== Segment start ==

(** [renderHome()], router.js lines 193-201. *)
Definition renderHome (p : Page) : Page := setContentBody homeMarkup p.

(** [renderAbout()], router.js lines 204-233. *)
Definition renderAbout (p : Page) : Page := setContentBody aboutMarkup p.

Definition homeLink : string :=
  "<a href=" ++ dq ++ "/" ++ dq ++ " data-link>Home</a>".

Definition notFoundMarkup : string :=
  "<h1>404</h1><p>Page not found. <a href=" ++ dq ++ "/" ++ dq
  ++ " data-link>Go home</a></p>".

Definition notFoundBreadcrumb : string := homeLink ++ " <span>/</span> 404".

(** [show404()], router.js lines 301-305. *)
Definition show404 (p : Page) : Page :=
  setBreadcrumbHtml notFoundBreadcrumb (setContentBody notFoundMarkup p).

(** ** Sidebar and breadcrumb *)

(** The [forEach] of [updateActiveNav]: [active] is on exactly the links
    whose [href] is the route. *)
Fixpoint toggleActive (route : string) (item : TreeItem) : TreeItem :=
  match item with
  | TreeLink href _ expanded open items =>
      TreeLink href (href =? route) expanded open (map (toggleActive route) items)
  end.

(** Rewrites the first element [f] accepts, in list order. *)
Definition firstHit {A : Type} (f : A -> option A) : list A -> option (list A) :=
  fix go (l : list A) : option (list A) :=
    match l with
    | [] => None
    | x :: l' =>
        match f x with
        | Some x' => Some (x' :: l')
        | None =>
            match go l' with
            | Some l'' => Some (x :: l'')
            | None => None
            end
        end
    end.

(** The walk from [document.querySelector] up through [closest('.children')]:
    for the first link in document order whose [href] is the route, every
    enclosing [div.children] gets [open] and the arrow of the link before it
    gets [expanded]. [None] when no link of the item has that [href]. *)
Fixpoint expandAncestors (route : string) (item : TreeItem) : option TreeItem :=
  match item with
  | TreeLink href active expanded open items =>
      if href =? route then Some item
      else match firstHit (expandAncestors route) items with
           | Some items' => Some (TreeLink href active true true items')
           | None => None
           end
  end.

(** [updateActiveNav(route)], router.js lines 259-276. *)
Definition updateActiveNav (route : string) (p : Page) : Page :=
  let items := map (toggleActive route) (treeItems p) in
  let items :=
    match firstHit (expandAncestors route) items with
    | Some items' => items'
    | None => items
    end in
  setTreeItems items p.

(** [route.split('/').filter(Boolean)]. *)
Definition breadcrumbParts (route : string) : list string :=
  filter nonEmpty (splitOn "/" route).

(** One round of the [forEach] of [updateBreadcrumb] on its three variables
    [html], [currentPath] and the index [i]. *)
Definition breadcrumbStep (parts : list string) (title : string)
    (acc : string * string * nat) (part : string) : string * string * nat :=
  let '(html, currentPath, i) := acc in
  let currentPath := currentPath ++ "/" ++ part in
  let isLast := Nat.eqb i (List.length parts - 1) in
  let html := html ++ "<span>/</span>" in
  let html :=
    if isLast then html ++ title
    else html ++ "<a href=" ++ dq ++ currentPath ++ dq ++ " data-link>" ++ part ++ "</a>" in
  (html, currentPath, S i).

Definition breadcrumbMarkup (route : string) (routeData : RouteData.t) : string :=
  let parts := breadcrumbParts route in
  fst (fst (fold_left (breadcrumbStep parts (RouteData.title routeData)) parts
              (homeLink, EmptyString, 0))).

(** [updateBreadcrumb(route, routeData)], router.js lines 279-298. *)
Definition updateBreadcrumb (route : string) (routeData : RouteData.t) (p : Page)
  : Page :=
  setBreadcrumbHtml (breadcrumbMarkup route routeData) p.

(** The pieces the breadcrumb markup is made of. *)
Inductive Crumb : Type :=
| CrumbLink (href label : string)
| CrumbSeparator
| CrumbText (text : string).

Definition crumbMarkup (c : Crumb) : string :=
  match c with
  | CrumbLink href label =>
      "<a href=" ++ dq ++ href ++ dq ++ " data-link>" ++ label ++ "</a>"
  | CrumbSeparator => "<span>/</span>"
  | CrumbText text => text
  end.

Definition crumbsMarkup (cs : list Crumb) : string :=
  fold_right (fun c rest => crumbMarkup c ++ rest) EmptyString cs.

(** [breadcrumbStep] on the list of pieces instead of their markup. *)
Definition crumbStep (parts : list string) (title : string)
    (acc : list Crumb * string * nat) (part : string) : list Crumb * string * nat :=
  let '(crumbs, currentPath, i) := acc in
  let currentPath := currentPath ++ "/" ++ part in
  let isLast := Nat.eqb i (List.length parts - 1) in
  let crumbs := (crumbs ++ [CrumbSeparator])%list in
  let crumbs :=
    if isLast then (crumbs ++ [CrumbText title])%list
    else (crumbs ++ [CrumbLink currentPath part])%list in
  (crumbs, currentPath, S i).

Definition breadcrumbCrumbs (route : string) (routeData : RouteData.t) : list Crumb :=
  let parts := breadcrumbParts route in
  fst (fst (fold_left (crumbStep parts (RouteData.title routeData)) parts
              ([CrumbLink "/" "Home"], EmptyString, 0))).

Definition isSeparator (c : Crumb) : bool :=
  match c with
  | CrumbSeparator => true
  | _ => false
  end.

(** The link and text segments of a breadcrumb, separators left out. *)
Definition linkTextSegments (cs : list Crumb) : list Crumb :=
  filter (fun c => negb (isSeparator c)) cs.

(** ** Content loader and navigation *)

(** What [fetch(url)] and [response.text()] come to: the request is rejected
    (transport error), or a response arrives with its [ok] flag and a body
    that reads as text or fails to. *)
Inductive FetchOutcome : Type :=
| FetchRejected
| FetchResponse (ok : bool) (text : option string).

(** How a block of statements ends. *)
Inductive Completion (A : Type) : Type :=
| Normal (a : A)
| Throw (error : string).
Arguments Normal {A} a.
Arguments Throw {A} error.

(** [try { body } catch (error) { handler }]. *)
Definition tryCatch {A : Type} (body : Completion A) (handler : string -> Completion A)
  : Completion A :=
  match body with
  | Normal a => Normal a
  | Throw error => handler error
  end.

(** How a call of [handleRoute] ends: it settles on a page, an exception
    leaves it, or the passes allowed were used up. *)
Inductive Outcome : Type :=
| Finished (p : Page)
| Uncaught (error : string)
| OutOfFuel.

Definition contentUrl (routeData : RouteData.t) : string :=
  "/content-store" ++ interpolate (RouteData.contentPath routeData).

Definition loadErrorMarkup (routeData : RouteData.t) : string :=
  "<p>Error loading: " ++ interpolate (RouteData.contentPath routeData) ++ "</p>".

(** [navigate(route, replace)], router.js lines 79-86, over the handler it
    re-enters. *)
Definition navigate (handleRoute : Page -> Outcome) (route : string) (replace : bool)
    (p : Page) : Outcome :=
  let p :=
    if replace then setLocation route (ReplaceState route) p
    else setLocation route (PushState route) p in
  handleRoute p.

(** [getCurrentRoute()], router.js lines 89-92. *)
Definition getCurrentRoute (p : Page) : string :=
  let path := pathname p in
  if nonEmpty path then path else "/".

Section Navigation.

(** The network: what a request for a URL comes to. *)
Variable fetch : string -> FetchOutcome.

(** [renderNotes(routeData)], router.js lines 236-246. *)
Definition renderNotes (routeData : RouteData.t) (p : Page) : Completion Page :=
  tryCatch
    (match fetch (contentUrl routeData) with
     | FetchRejected => Throw "TypeError: Failed to fetch"
     | FetchResponse ok text =>
         if negb ok then Throw "Not found"
         else match text with
              | Some body => Normal (setContentBody body p)
              | None => Throw "TypeError: Failed to read the body"
              end
     end)
    (fun _ => Normal (setContentBody (loadErrorMarkup routeData) p)).

(** [handleRoute()], router.js lines 103-154. *)
Fixpoint handleRoute (fuel : nat) (p : Page) : Outcome :=
  match fuel with
  | O => OutOfFuel
  | S fuel' =>
      let route := getCurrentRoute p in
      let namedRouteName := resolveNamedRoute route in
      let p := applyLayout namedRouteName p in
      let p := updateTopNav namedRouteName p in
      match namedRouteName with
      | Some home => Finished (setDocumentTitle "Home - Doc." (renderHome p))
      | Some about => Finished (setDocumentTitle "About - Doc." (renderAbout p))
      | Some notes =>
          let routeData := mapGet route (routes (router p)) in
          let firstRoute :=
            match routeData with
            | None => if route =? "/notes" then hd_error (flatRoutes (router p)) else None
            | Some _ => None
            end in
          match firstRoute with
          | Some firstRoute =>
              navigate (handleRoute fuel') (FlatRoute.route firstRoute) true p
          | None =>
              match routeData with
              | Some routeData =>
                  match renderNotes routeData p with
                  | Normal p =>
                      let p := updateActiveNav route p in
                      let p := updateBreadcrumb route routeData p in
                      Finished
                        (setDocumentTitle (RouteData.title routeData ++ " - Doc.") p)
                  | Throw error => Uncaught error
                  end
              | None =>
                  match findMatchingRoute (routes (router p)) route with
                  | Some matchedRoute =>
                      if nonEmpty matchedRoute
                      then navigate (handleRoute fuel') matchedRoute true p
                      else Finished (show404 p)
                  | None => Finished (show404 p)
                  end
              end
          end
      | None => Finished (show404 p)
      end
  end.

== Segment end ==

Task to carry out –
Which lines above run from the one containing "setBreadcrumbHtml (breadcrumbMarkup route" to the one containing "fold_right (fun c"? Give them again exactly, both ends included.

Output for this exercise –
  setBreadcrumbHtml (breadcrumbMarkup route routeData) p.

(** The pieces the breadcrumb markup is made of. *)
Inductive Crumb : Type :=
| CrumbLink (href label : string)
| CrumbSeparator
| CrumbText (text : string).

Definition crumbMarkup (c : Crumb) : string :=
  match c with
  | CrumbLink href label =>
      "<a href=" ++ dq ++ href ++ dq ++ " data-link>" ++ label ++ "</a>"
  | CrumbSeparator => "<span>/</span>"
  | CrumbText text => text
  end.

Definition crumbsMarkup (cs : list Crumb) : string :=
  fold_right (fun c rest => crumbMarkup c ++ rest) EmptyString cs.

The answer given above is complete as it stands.